» Records supplied
(* ===== verification/RateLimit.v ===== *)
(** * The counting rate limiters (src/ratelimit)

    The bucket, window, concurrency and unlimited limiters above their scripts: how
    long to wait, when to give up, when capacity is handed out and given back. *)

From S2P Require Import Prelude Redis Job WorkerScripts GoBase Config Middleware BatchState RateScripts.

(** ** Replies (src/internal/script/script.go) *)

Definition Int (r : reply) : G Z :=
  match r with RpInt z => mret z | _ => fail (ErrText "expected numeric reply") end.
Fixpoint Int_all (l : list reply) : G (list Z) :=
  match l with
  | [] => mret []
  | r :: l' => z ← wrap "element" (Int r); zs ← Int_all l'; mret (z :: zs)
  end.
Definition Ints (r : reply) (n : nat) : G (list Z) :=
  match r with
  | RpArr l =>
      if decide (length l < n) then fail (ErrText "expected more elements") else Int_all l
  | _ => fail (ErrText "expected array reply")
  end.

Inductive Policy := PolicyRaise | PolicySkip.

(** A timer against the context: no error when the timer fires first. *)
Definition ctx_wait (ctx : Ctx) (d : Z) : G (option goerr) := λ w,
  let plain := (fired ← wait d; mret (if (fired : bool) then None else Some ErrContext)) : G (option goerr) in
  match ctx_deadline ctx with
  | Some t =>
      if decide (t ≤ w_now w + d)%Z then
        (inr (Some (ErrText "context deadline exceeded")), with_now (Z.max (w_now w) t) w)
      else plain w
  | None => plain w
  end.

Definition noopLease : Lease := mkLease (λ _ w, (None, w)).

(** [Duration.Microseconds], [Duration.Milliseconds] *)
Definition Microseconds (d : Z) : Z := Z.quot d 1000.
Definition Milliseconds (d : Z) : Z := Z.quot d (10 ^ 6).

(** ** Running work within a limit (src/ratelimit/limiter.go, src/senna.go)

    The work [fn] has a state of its own: the job of a handler. *)
Definition runWithinLimit {S} (ctx : Ctx) (a : Acquirer) (typ : string)
    (fn : world → handled * S * world) (s : S) (w : world) : handled * S * world :=
  match Acquire a ctx w with
  | (inl err, w') => (Returned (Some err), s, w')
  | (inr (lease, waitTime), w') =>
      if decide (0 < waitTime)%Z then (Returned (Some (ErrOverLimit (Name a) typ waitTime)), s, w')
      else
        let '(res, s', w2) := fn w' in
        match lease with
        | None => (res, s', w2)
        | Some lease => let '(res', w3) := release_after lease ctx res w2 in (res', s', w3)
        end
  end.

Record Limiter := mkLimiter {
  lim_acquirer : Acquirer;
  WithinLimit : Ctx → (world → handled * Job * world) → Job → world → handled * Job * world
}.

Definition RateLimitMiddleware (limiter : Limiter) : Middleware := λ next ctx job w,
  WithinLimit limiter ctx (λ w, next ctx job w) job w.

(** ** Unlimited (src/ratelimit/unlimited.go) *)
Definition Unlimited (name : string) : Limiter :=
  mkLimiter (mkAcquirer name (λ _ w, (inr (Some noopLease, 0%Z), w))) (λ _ fn _ w, fn w).

(** ** Bucket (src/ratelimit/bucket.go) *)
Record BucketLimiter := mkBucketLimiter {
  bl_name : string; bl_limit : Z; bl_interval : Z; bl_waitTimeout : Z; bl_policy : Policy;
  bl_keyPrefix : string
}.

(** [Bucket]: zero fields of the configuration get their defaults. *)
Definition Bucket (name : string) (limit interval waitTimeout : Z) (policy : Policy) (keyPrefix : string) :
    BucketLimiter :=
  mkBucketLimiter name limit interval
    (if decide (waitTimeout = 0%Z) then 5 * Second else waitTimeout)%Z policy
    (if decide (keyPrefix = "") then "senna:ratelimit:bucket" else keyPrefix).

Definition window_us (interval : Z) : Z :=
  let us := Microseconds interval in if decide (us < 1)%Z then 1%Z else us.
Definition ttl_seconds (windowUs : Z) : Z :=
  let s := Z.quot (windowUs * 2) (10 ^ 6) in if decide (s < 1)%Z then 1%Z else s.

(** What one round of an acquisition loop decides. *)
Inductive round_result := Granted | Denied (current retryIn : Z).

(** A script that answers whether, how many and how long to wait. *)
Definition script_round (who : string) (c : R reply) : G round_result :=
  result ← call c;
  vals ← wrap who (Ints result 3);
  match vals with
  | allowed :: current :: retry :: _ =>
      mret (if decide (allowed = 1%Z) then Granted else Denied current (int64 (retry * 1000)))
  | _ => fail (ErrText "index out of range")
  end.

Definition bucket_round (l : BucketLimiter) : G round_result :=
  let windowUs := window_us (bl_interval l) in
  script_round ("bucket limiter " +:+ bl_name l)
    (bucket (bl_keyPrefix l +:+ ":" +:+ bl_name l) (bl_limit l) windowUs (ttl_seconds windowUs)).

(** The loop of [Acquire]; [pause] is how long to sleep for a given time to wait.  One
    round more than [w_waits] is never reached. *)
Fixpoint acquire_loop (rounds : nat) (ctx : Ctx) (name typ : string) (policy : Policy) (deadline : Z)
    (round : nat → G round_result) (pause : Z → Z) : G (option Lease * Z) :=
  match rounds with
  | 0 => fail ErrContext
  | S rounds' =>
      r ← round rounds';
      match r with
      | Granted => mret (Some noopLease, 0%Z)
      | Denied current retryIn =>
          match policy with
          | PolicySkip => mret (None, retryIn)
          | PolicyRaise =>
              now ← time_now;
              if decide (deadline < now + retryIn)%Z then fail (ErrOverLimit name typ retryIn)
              else
                done ← ctx_wait ctx (pause retryIn);
                match done with
                | Some e => fail e
                | None => acquire_loop rounds' ctx name typ policy deadline round pause
                end
          end
      end
  end.

Definition bucket_Acquire (l : BucketLimiter) (ctx : Ctx) : G (option Lease * Z) :=
  now ← time_now;
  rounds ← gets (λ w, S (w_waits w));
  acquire_loop rounds ctx (bl_name l) "bucket" (bl_policy l) (now + bl_waitTimeout l)
    (λ _, bucket_round l) (λ d, d).

Definition bucket_acquirer (l : BucketLimiter) : Acquirer := mkAcquirer (bl_name l) (bucket_Acquire l).
Definition bucket_limiter (l : BucketLimiter) : Limiter :=
  mkLimiter (bucket_acquirer l) (λ ctx fn job, runWithinLimit ctx (bucket_acquirer l) "bucket" fn job).

(** [Remaining]: the counter of the current window, by the key with the timestamp in
    decimal. *)
Definition bucket_Remaining (l : BucketLimiter) : G Z :=
  nowUs ← call TIME;
  let windowUs := window_us (bl_interval l) in
  let ts := (Z.quot nowUs windowUs * windowUs)%Z in
  val ← call (GET (bl_keyPrefix l +:+ ":" +:+ bl_name l +:+ ":" +:+ z_to_string ts));
  match val with
  | None => mret (bl_limit l)
  | Some v => n ← of_option (ErrText "invalid syntax") (Atoi v); mret (int64 (bl_limit l - n))
  end.

(** ** Window (src/ratelimit/window.go) *)
Record WindowLimiter := mkWindowLimiter {
  wl_name : string; wl_limit : Z; wl_interval : Z; wl_waitTimeout : Z; wl_policy : Policy;
  wl_keyPrefix : string
}.

Definition Window (name : string) (limit interval waitTimeout : Z) (policy : Policy) (keyPrefix : string) :
    WindowLimiter :=
  mkWindowLimiter name limit interval
    (if decide (waitTimeout = 0%Z) then 5 * Second else waitTimeout)%Z policy
    (if decide (keyPrefix = "") then "senna:ratelimit:window" else keyPrefix).

(** Every round draws an identifier of its own. *)
Definition window_round (l : WindowLimiter) (member : string) : G round_result :=
  let windowUs := window_us (wl_interval l) in
  script_round ("window limiter " +:+ wl_name l)
    (window (wl_keyPrefix l +:+ ":" +:+ wl_name l) (wl_limit l) windowUs member (ttl_seconds windowUs)).

Definition window_Acquire (l : WindowLimiter) (ids : nat → string) (ctx : Ctx) : G (option Lease * Z) :=
  now ← time_now;
  rounds ← gets (λ w, S (w_waits w));
  acquire_loop rounds ctx (wl_name l) "window" (wl_policy l) (now + wl_waitTimeout l)
    (λ n, window_round l (ids n)) (λ d, Z.min d (500 * Millisecond)).

Definition window_Remaining (l : WindowLimiter) : G Z :=
  nowUs ← call TIME;
  let windowUs := window_us (wl_interval l) in
  let key := wl_keyPrefix l +:+ ":" +:+ wl_name l in
  call (ZREMRANGEBYSCORE key (nowUs - windowUs));;
  count ← call (ZCARD key);
  mret (int64 (wl_limit l - count)).

(** ** Concurrency (src/ratelimit/concurrent.go) *)
Record ConcurrentLimiter := mkConcurrentLimiter {
  cl_name : string; cl_limit : Z; cl_lockTimeout : Z; cl_waitTimeout : Z; cl_policy : Policy;
  cl_keyPrefix : string; cl_initialized : bool
}.

Definition Concurrent (name : string) (limit lockTimeout waitTimeout : Z) (policy : Policy)
    (keyPrefix : string) : ConcurrentLimiter :=
  mkConcurrentLimiter name limit
    (if decide (lockTimeout = 0%Z) then 30 * Second else lockTimeout)%Z
    (if decide (waitTimeout = 0%Z) then 5 * Second else waitTimeout)%Z policy
    (if decide (keyPrefix = "") then "senna:ratelimit:concurrent" else keyPrefix) false.

Definition set_initialized (l : ConcurrentLimiter) : ConcurrentLimiter :=
  mkConcurrentLimiter (cl_name l) (cl_limit l) (cl_lockTimeout l) (cl_waitTimeout l) (cl_policy l)
    (cl_keyPrefix l) true.

Section concurrent.
Variable l : ConcurrentLimiter.

Definition slotsKey : string := cl_keyPrefix l +:+ ":" +:+ cl_name l +:+ ":slots".
Definition locksKey : string := cl_keyPrefix l +:+ ":" +:+ cl_name l +:+ ":locks".
Definition initKey : string := cl_keyPrefix l +:+ ":" +:+ cl_name l +:+ ":init".
Definition metricsKey : string := cl_keyPrefix l +:+ ":" +:+ cl_name l +:+ ":metrics".

Definition ttlSeconds : Z :=
  let ttl := Z.quot (int64 (Milliseconds (cl_lockTimeout l) * 3)) 1000 in
  if decide (ttl < 1)%Z then 1%Z else ttl.

(** The limiter with its flag set. *)
Definition ensureInitialized : G ConcurrentLimiter :=
  if cl_initialized l then mret l
  else
    call (concurrent_init slotsKey locksKey initKey (cl_limit l) ttlSeconds);;
    mret (set_initialized l).

Definition reclaim : G Z :=
  call (concurrent_reclaim slotsKey locksKey metricsKey (Milliseconds (cl_lockTimeout l)) ttlSeconds).

Definition release (lockID : string) : G unit :=
  call (concurrent_release slotsKey locksKey lockID ttlSeconds);; mret tt.

(** One round: reclaim what has timed out, then try to take a slot. *)
Definition concurrent_round (lockID : string) : G bool :=
  wrap "reclaim expired concurrent limiter slots" reclaim;;
  result ← call (concurrent_acquire slotsKey locksKey lockID ttlSeconds);
  vals ← wrap ("concurrent limiter " +:+ cl_name l) (Ints result 1);
  match vals with
  | v :: _ => mret (bool_decide (v = 1%Z))
  | [] => fail (ErrText "index out of range")
  end.

(** A lock that is held, or how long to wait. *)
Fixpoint concurrent_loop (rounds : nat) (ctx : Ctx) (deadline : Z) (lockID : string) :
    G (option string * Z) :=
  match rounds with
  | 0 => fail ErrContext
  | S rounds' =>
      acquired ← concurrent_round lockID;
      if (acquired : bool) then mret (Some lockID, 0%Z)
      else
        match cl_policy l with
        | PolicySkip => mret (None, cl_waitTimeout l)
        | PolicyRaise =>
            now ← time_now;
            if decide (deadline < now)%Z then
              fail (ErrOverLimit (cl_name l) "concurrent" (cl_waitTimeout l))
            else
              done ← ctx_wait ctx (100 * Millisecond);
              match done with
              | Some e => fail e
              | None => concurrent_loop rounds' ctx deadline lockID
              end
        end
  end.
End concurrent.

(** The lease of a lock: [sync.Once] runs the release once and remembers its error. *)
Record concurrentLease := mkConcurrentLease {
  le_limiter : ConcurrentLimiter; le_lockID : string; le_once : option (option goerr)
}.

Definition lease_Release (le : concurrentLease) (w : world) : option goerr * concurrentLease * world :=
  if decide (le_lockID le = "") then (None, le, w)
  else
    match le_once le with
    | Some err => (err, le, w)
    | None =>
        let '(r, w') := release (le_limiter le) (le_lockID le) w in
        let err := match r with inl e => Some e | inr _ => None end in
        (err, mkConcurrentLease (le_limiter le) (le_lockID le) (Some err), w')
    end.

(** [Acquire], with the limiter as it is afterwards: the flag survives an error. *)
Definition concurrent_Acquire (l : ConcurrentLimiter) (lockID : string) (ctx : Ctx) (w : world) :
    (goerr + option concurrentLease * Z) * ConcurrentLimiter * world :=
  match ensureInitialized l w with
  | (inl e, w') => (inl e, l, w')
  | (inr l', w') =>
      let '(r, w2) := concurrent_loop l' (S (w_waits w')) ctx (w_now w' + cl_waitTimeout l) lockID w' in
      (match r with
       | inl e => inl e
       | inr (lock, d) => inr ((λ id, mkConcurrentLease l' id None) <$> lock, d)
       end, l', w2)
  end.

(** As an [Acquirer]: the lease of one acquisition is released at most once by its
    callers. *)
Definition concurrent_acquirer (l : ConcurrentLimiter) (lockID : string) : Acquirer :=
  mkAcquirer (cl_name l) (λ ctx w,
    let '(r, _, w') := concurrent_Acquire l lockID ctx w in
    (match r with
     | inl e => inl e
     | inr (lease, d) =>
         inr ((λ le, mkLease (λ _ w, let '(err, _, w') := lease_Release le w in (err, w'))) <$> lease, d)
     end, w')).

Definition Held (l : ConcurrentLimiter) : G Z := call (HLEN (locksKey l)).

» Your objective
When a line in the material above holds the word "index", copy that line.

» Worked solution
  | _ => fail (ErrText "index out of range")
  | [] => fail (ErrText "index out of range")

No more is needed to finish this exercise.